Little picture spoilt by the movies

By Khaled Diab

 

Part I: No Moor blues

Part II: Migrating to Marrakech

 

©2006 K. Diab/K. Maes

 

Othello, Shakespeare’s tragic ‘Moor’ who leads a Venetian army against the Ottoman Turks and murders his beloved Desdemona, came home to roost in 1959 when Orson Welles decided to shoot the opening of his classic film adaptation of the play in the Moroccan port city Essouira (which means ‘little picture’ in Arabic).

 

Welles put the picturesque walled town on the film-making and tourism map. At one point recently, there were at least three major pictures being filmed there, including Oliver Stone’s Alexander the Great.
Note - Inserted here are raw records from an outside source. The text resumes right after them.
Lemma refused_promise {A} c op att durable t1 t2 t3 t4 reason m code :
  only unclaimed (t1 ++ t2 ++ t3) -> only unclaimed t4 ->
  all_runs (refuse (A := A) c att reason m code) (fun tr' res' =>
    match res' with
    | Ok _ => False
    | Err e => loop_promise c op att durable (t1 ++ t2 ++ t3 ++ t4 ++ tr')%list (Err e)
    end).
Proof.
  intros U U4. eapply all_runs_mono; [|apply refuse_runs].
  intros tr [r|e] (H1 & H2 & H3); [done|]. split.
  - apply only_quiet_unclaimed in H1. unfold only in *. rewrite !Forall_app in U. rewrite !Forall_app. tauto.
  - intros _. left. unfold releases in *. rewrite !Exists_app. auto.
Qed.

Ltac refused :=
  eapply all_runs_mono; [|apply refused_promise; eassumption];
  intros ? [?|?]; [done|]; let H := fresh in intros H; rewrite <- ?app_assoc; exact H.

Lemma admitLoop_runs fuel iteration c op att durable :
  (forall r, durable = Some r -> r = owned_result scope c att) ->
  all_runs (admitLoop scope fuel iteration c op att durable) (loop_promise c op att durable).
Proof.
  revert iteration durable. induction fuel as [|fuel IH]; intros iteration durable Hd;
    cbn [admitLoop].
  { destruct durable.
    - eapply all_runs_mono; [|apply refuse_runs]. intros tr [r|e] (H1 & H2 & H3); [done|].
      split; [eauto|auto].
    - cbn. split; [constructor|]. intros [[? ?]|H]; [done|by apply Exists_nil in H]. }
  rewrite all_runs_bind. eapply all_runs_mono; [|apply resolveEnabledPolicies_runs].
  intros tr1 [ps|e] [Q1 T1]; [|by split; [eauto|auto]].
  rewrite all_runs_bind. eapply all_runs_mono; [|apply assertSponsorshipEnabled_runs].
  intros tr2 [u|e] [Q2 T2].
  2:{ split; [eauto|]. intros [Hs|Hx].
      - left. unfold releases. rewrite Exists_app. right. by apply T2.
      - exfalso. eapply quiet_no_claim; [|exact Hx]. eauto. }
  rewrite all_runs_bind.
  eapply (all_runs_mono _ (fun tr res => only unclaimed tr /\ match res with
    | Ok (Owned r) => r = owned_result scope c att
                      /\ (is_Some durable \/ Exists (durable_claim (ctx_id c) att (ctx_amount c)) tr)
    | Ok (Replay r) => durable = None /\ exists row, r = replay_of c row /\ replayable row op = true
                      /\ ~ Exists (durable_claim (ctx_id c) att (ctx_amount c)) tr
    | _ => durable = None /\ ~ Exists (durable_claim (ctx_id c) att (ctx_amount c)) tr
    end)).
  2:{ destruct durable as [r|].
      - split; [constructor|]. auto.
      - eapply all_runs_mono; [|apply persistReservationDurable_runs].
        intros tr [[r|r|]|e] [H1 H2]; naive_solver. }
  intros tr3 res3 [U3 P3].
  assert (only unclaimed (tr1 ++ tr2 ++ tr3)) as U by eauto 8.
  assert (~ Exists (durable_claim (ctx_id c) att (ctx_amount c)) tr3 ->
          ~ Exists (durable_claim (ctx_id c) att (ctx_amount c)) (tr1 ++ tr2 ++ tr3)) as Hno.
  { intros Hn Hx. apply Exists_app in Hx as [Hx|Hx]; [by eapply quiet_no_claim in Hx|].
    apply Exists_app in Hx as [Hx|Hx]; [by eapply quiet_no_claim in Hx|done]. }
  destruct res3 as [[r|r|]|e].
  - destruct P3 as [-> Hcl].
    assert (is_Some durable \/ Exists (durable_claim (ctx_id c) att (ctx_amount c))
              (tr1 ++ tr2 ++ tr3)) as Hclaim.
    { destruct Hcl as [?|?]; [auto|]. right. rewrite !Exists_app. auto. }
    rewrite all_runs_bind. eapply all_runs_mono; [|apply reserveBudget_runs].
    intros tr4 [[]|e] (U4 & N4 & P4).
    + split; [onlys|]. left. split; [done|].
      exists (tr1 ++ tr2 ++ tr3)%list, tr4. by rewrite !app_nil_r, <- !app_assoc.
    + refused.
    + refused.
    + destruct (Nat.eqb iteration 0); [|refused].
      eapply all_runs_mono; [|apply IH]; [|by intros ? [= <-]].
      intros tr5 res5 P5. rewrite !app_assoc. rewrite <- (app_assoc tr1), <- (app_assoc tr1).
      eapply promise_extend; [| |exact P5]; [onlys|].
      destruct Hclaim as [?|Hx]; [auto|]. right. rewrite !Exists_app in Hx. rewrite !Exists_app. tauto.
    + split; [onlys|]. intros _. right. unfold trips in *.
      rewrite !Exists_app. auto.
  - destruct P3 as (-> & row & -> & Hr & Hn). split; [by rewrite app_nil_r|].
    right. split; [done|]. exists row. rewrite app_nil_r. auto.
  - destruct P3 as [-> Hn]. split; [by rewrite app_nil_r|]. rewrite app_nil_r.
    intros [[? ?]|Hx]; [done|]. by apply Hno in Hx.
  - destruct P3 as [-> Hn]. split; [done|]. intros [[? ?]|Hx]; [done|]. by apply Hno in Hx.
Qed.

(** Every claim a run makes is about its own reservation and attempt. *)
Definition claims_only (c : AdmissionContext) (att : Z) (tr : list service_event) : Prop :=
  forall id a x, Exists (durable_claim id a x) tr ->
    id = ctx_id c /\ a = att /\ x = ctx_amount c.

Lemma claims_only_app c att t1 t2 :
  claims_only c att t1 -> claims_only c att t2 -> claims_only c att (t1 ++ t2).
Proof. intros H1 H2 id a x. rewrite Exists_app. intros [H|H]; eauto. Qed.

Lemma claims_only_quiet c att tr : only quiet tr -> claims_only c att tr.
Proof. intros H id a x Hx. by eapply quiet_no_claim in Hx. Qed.

Lemma persist_claims c op ps att :
  all_runs (persistReservationDurable scope c op ps att) (fun tr _ => claims_only c att tr).
Proof.
  unfold persistReservationDurable. rewrite all_runs_catch.
  assert (all_runs (adoptExisting scope c op ps att) (fun tr _ => claims_only c att tr)) as Ha.
  { unfold adoptExisting. cbn. intros [[r|]|e]; cbn; [|by intros id a x; no_claim..].
    destruct (bool_decide _ && _) eqn:E; cbn.
    - apply andb_true_iff in E as [_ E%Z.eqb_eq].
      intros [o|e]; cbn; [|by intros id a x; no_claim].
      assert (claims_only c att
        [Ev (R := service_response) (GetReservation (ctx_id c)) (Ok (Some r));
         Ev (R := service_response) (ReopenReleased (reservationInput scope c ps) (attempt r)) (Ok o)])
        as Hc.
      { intros id a x Hx. apply Exists_cons in Hx as [Hx|Hx]; [done|].
        apply Exists_cons in Hx as [Hx|Hx]; [|by apply Exists_nil in Hx].
        cbn in Hx. destruct o; [|done]. destruct Hx as (<- & _ & -> & <-). auto. }
      destruct (bool_decide _); [exact Hc|]. destruct (replayable r op); exact Hc.
    - rewrite bool_decide_eq_false_2 by done.
      destruct (replayable r op); cbn; intros id a x; no_claim. }
  eapply (all_runs_mono _ (fun tr _ => claims_only c att tr)).
  - intros tr [d|e] H; [done|]. destruct (isFeePaymentError e); [cbn; by rewrite app_nil_r|].
    eapply all_runs_mono; [|apply accountingUnavailable_runs].
    intros tr' res (Hb & _). apply claims_only_app; [done|].
    apply claims_only_quiet. by apply only_breaker_quiet.
  - destruct (Z.eqb_spec att 1) as [->|]; [|exact Ha]. cbn. intros [[]|e]; cbn.
    + intros id a x Hx. apply Exists_cons in Hx as [Hx|Hx]; [|by apply Exists_nil in Hx].
      cbn in Hx. destruct Hx as (<- & -> & <-). auto.
    + eapply all_runs_mono; [|exact Ha]. intros tr res H id a x Hx.
      apply Exists_cons in Hx as [Hx|Hx]; [done|eauto].
    + intros id a x; no_claim.
Qed.

Lemma admitLoop_claims fuel iteration c op att durable :
  all_runs (admitLoop scope fuel iteration c op att durable) (fun tr _ => claims_only c att tr).
Proof.
  revert iteration durable. induction fuel as [|fuel IH]; intros iteration durable; cbn [admitLoop].
  { destruct durable.
    - eapply all_runs_mono; [|apply refuse_runs]. intros tr res (H & _). by apply claims_only_quiet.
    - apply claims_only_quiet. constructor. }
  assert (forall t, claims_only c att t -> forall reason m code,
    all_runs (refuse (A := AdmissionResult) c att reason m code)
      (fun tr _ => claims_only c att (t ++ tr))) as Href.
  { intros t Ht reason m code. eapply all_runs_mono; [|apply refuse_runs].
    intros tr res (H & _). apply claims_only_app; [done|]. by apply claims_only_quiet. }
  rewrite all_runs_bind. eapply all_runs_mono; [|apply resolveEnabledPolicies_runs].
  intros tr1 [ps|e] [Q1 _]; [|by apply claims_only_quiet].
  rewrite all_runs_bind. eapply all_runs_mono; [|apply assertSponsorshipEnabled_runs].
  intros tr2 [u|e] [Q2 _]; [|by apply claims_only_quiet, only_app].
  rewrite all_runs_bind.
  eapply (all_runs_mono _ (fun tr _ => claims_only c att tr)).
  2:{ destruct durable; [by apply claims_only_quiet; constructor|apply persist_claims]. }
  intros tr3 res3 C3.
  assert (claims_only c att (tr1 ++ tr2 ++ tr3)) as C.
  { apply claims_only_app; [by apply claims_only_quiet|].
    apply claims_only_app; [by apply claims_only_quiet|done]. }
  destruct res3 as [[r|r|]|e]; [|cbn; by rewrite ?app_nil_r..|done].
  rewrite all_runs_bind. eapply all_runs_mono; [|apply reserveBudget_runs].
  intros tr4 res4 (_ & N4 & _).
  assert (claims_only c att ((tr1 ++ tr2 ++ tr3) ++ tr4)) as C4.
  { apply claims_only_app; [done|]. intros id a x Hx. by apply N4 in Hx. }
  rewrite <- !app_assoc in C4.
  assert (forall reason m code, all_runs (refuse (A := AdmissionResult) c att reason m code)
      (fun tr _ => claims_only c att (tr1 ++ tr2 ++ tr3 ++ tr4 ++ tr))) as Href4.
  { intros reason m code. eapply all_runs_mono; [|apply (Href _ C4)].
    intros tr res H. cbv beta in H. rewrite <- !app_assoc in H. exact H. }
  destruct res4 as [[]|e]; [cbn; by rewrite app_nil_r|apply Href4|apply Href4| |done].
  destruct (Nat.eqb iteration 0); [|apply Href4].
  eapply all_runs_mono; [|apply IH]. intros tr5 res5 C5.
  rewrite !app_assoc. apply claims_only_app; [by rewrite <- !app_assoc|done].
Qed.

(** An admission: claimed, replayed, or refused with its claim given up. *)
Lemma admitted_operation_runs tx op :
  all_runs (admitted_operation kit solana_network scope hasConfiguration tx op) (fun tr res =>
    only unclaimed tr /\ match res with
    | Ok r =>
        (result_replay r = None /\ exists amount, claims (result_id r) (result_attempt r) amount tr)
        \/ exists row, result_replay r = Some row /\ replayable row op = true
    | Err _ => forall id att x, Exists (durable_claim id att x) tr -> releases id att tr \/ trips tr
    end).
Proof.
  unfold admitted_operation. rewrite all_runs_bind.
  eapply all_runs_mono; [|apply prepareAdmission_runs]. intros tr1 [c|e] Q1.
  2:{ split; [eauto|]. intros id att x Hx. by eapply quiet_no_claim in Hx. }
  rewrite all_runs_bind. eapply all_runs_mono; [|apply readReservation_runs].
  intros tr2 [row|e] [Q2 _].
  2:{ split; [eauto|]. intros id att x Hx. eapply quiet_no_claim in Hx; [done|eauto]. }
  unfold resolveDurableReplay.
  assert (forall att, all_runs (admitAgainstCurrentPolicy scope c op att) (fun tr res =>
    only unclaimed (tr1 ++ tr2 ++ tr) /\ match res with
    | Ok r =>
        (result_replay r = None
         /\ exists amount, claims (result_id r) (result_attempt r) amount (tr1 ++ tr2 ++ tr))
        \/ exists row, result_replay r = Some row /\ replayable row op = true
    | Err _ => forall id att x, Exists (durable_claim id att x) (tr1 ++ tr2 ++ tr) ->
                 releases id att (tr1 ++ tr2 ++ tr) \/ trips (tr1 ++ tr2 ++ tr)
    end)) as Hloop.
  { intros att. unfold admitAgainstCurrentPolicy.
    eapply all_runs_mono; [|apply all_runs_and;
      [apply (admitLoop_runs 2 0 c op att None); done|apply (admitLoop_claims 2 0 c op att None)]].
    intros tr res [[U P] C]. split; [onlys|]. destruct res as [r|e].
    - destruct P as [(-> & t1 & t2 & -> & [[? ?]|Hd] & Ha)|(_ & x & -> & Hr & _)]; [done| |].
      + left. split; [done|]. exists (ctx_amount c), (tr1 ++ tr2 ++ t1)%list, t2.
        rewrite !app_assoc. split; [done|]. split; [|done]. rewrite !Exists_app. auto.
      + right. exists x. auto.
    - intros id a x Hx. rewrite !Exists_app in Hx.
      destruct Hx as [Hx|[Hx|Hx]]; [by eapply quiet_no_claim in Hx..|].
      unfold releases, trips in *. rewrite !Exists_app.
      destruct (C _ _ _ Hx) as (-> & -> & ->).
      destruct P; auto. }
  destruct row as [r|]; cbn [lift bind]; [|apply Hloop].
  destruct (replayable r op) eqn:Er; cbn [lift bind].
  - cbn. split; [onlys; eauto|]. right. exists r. auto.
  - destruct (bool_decide _); [|apply Hloop]. cbn. rewrite app_nil_r. split; [eauto|].
    intros id a x Hx. eapply quiet_no_claim in Hx; [done|eauto].
Qed.

Lemma accounted_quiet {A} (m : service_prog A) n msg reason :
  all_runs m (fun tr _ => only quiet tr) ->
  all_runs (accounted m n msg reason) (fun tr res =>
    only quiet tr /\ (is_ok res = false -> trips tr)).
Proof.
  intros H. eapply all_runs_mono; [|apply (accounted_runs _ _ _ _ (fun tr _ => only quiet tr)
    (fun tr => only quiet tr)); eapply all_runs_mono; [|exact H]; by intros tr [a|e]].
  intros tr [a|e]; [done|]. intros (t1 & t2 & -> & Q1 & Q2 & T & _). split; [eauto|].
  intros _. unfold trips in *. rewrite Exists_app. auto.
Qed.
A-list celebrities, such as Angelina Jolie, regularly flock to Essouira, and it was popular with rockers, like the legendary Jimi Hendrix, in the 1960s.

 

Without a film crew in sight, we entered through Bab Marrakech, the town’s main gate. We navigated through the narrow alleyways with their whitewashed houses and blue and saffron shutters. Our French-owned guesthouse was a quaint, charming and simple affair, with the bed curtained off from the rest of the small room and breakfast served on the roof.

 

Essouira is popular with expatriate French people, who have driven up houses prices here massively in recent years, while moneyed Brits push up property prices in France.

 

We discovered that the city was also a magnet for dandy dogs whose elegance and aloofness meant that they could not be tied down by a lead, while being seen with one’s owner was mortifying and just so “trop passé”.

 

These gentrified hounds-about-town bounced knowingly along, promenading themselves down all of Essouira’s best boulevards. One even stopped by our table while we were eating lunch and seemed to ask with its eyes whether it could join us for a bite. When I shook my head and said “No”, it seemed to understand and, bowing its head, it with drew dignifiedly.

 

©2006 K. Maes

All’s not so well that begins with Welles

Given that so much of the prosperity of the town, which was known as Mogador before independence, is thanks to Welles, it might not come as a massive shock that the city unveiled a square and garden dedicated to the great director and actor. But Welles has been a mixed blessing on the town.

 

While his influence has brought in lots of money and helped repair the city, it has also brought a certain sense of artificiality about it. During our exploration of the town, we were disappointed that many of its beautiful old houses and riads were obscured from view by hundreds of boutiques selling identical ‘folk’ souvenirs and other touristy tack that have sprung up to cater for the torrent of tourists.

 

Once off the beaten tourist track, the more popular quarters of the walled town – which are disappearing fast, with locals pushed out to the characterless new town outside the walls – are more interesting.

 

The port area is beautiful and dates back to the Portuguese who set up the town in the 16th century when they built the famous picture-perfect battlements overlooking the rough, deep-blue ocean. However, the town only grew prominent in the 18th century, when Sultan Sidi Mohamed ben Abdullah decided to punish Agadir for its disloyalty to him and commissioned a French engineer to build most of what we know call Essouira.

 

It is particularly splendid at night. After dinner beside a crackling fire in a restored riad, we sat on the battlement walls watching the moon shimmer over the still ocean and gleaming seagulls pass by like ethereal ghosts.

 

©2006 K. Diab

Puke express

Although our experience of intercity public transport in Morocco was overwhelmingly a good one, our bus ride back to Agadir was on the ‘puke express’. We were convinced by a smaller carrier to take one of their coaches because the time was more convenient, on the understanding that it was the same ‘comfort’ bus the vendor had shown us the evening before.

 

After selling us the ticket, he piled us on to a coach that didn’t look quite right. But we were already on the road when we realised that its air-conditioning was not functioning or was switched off…

 

Then the throwing up began. First, it was a little girl, disoriented by the sharp mountain bends and the stale air inside the bus. The stink which joined the general staleness triggered a chain reaction of further puking and regurgitating into transparent plastic bags thoughtfully provided by the ticket inspector.

 

We asked the inspector if it was possible to switch on the AC and he said it was… but proceeded to do nothing, except hand out plastic bags! After several hours of this, the air became almost unbreathable, and we rolled out of the bus in Agadir gasping and dizzy. We needed to sit on the kerb for some 30 minutes before we felt strong enough to get on our feet and hail a cab. Our tummies remained upset for more than 24 hours.

 

Luckily, we still had a day and a half to recover. We spent that time visiting a disappointing small, out-of-the-way town called Taroudannt which was hardly worth the two-hour ride, and generally unwinding and getting some sun before our return to the winter blues.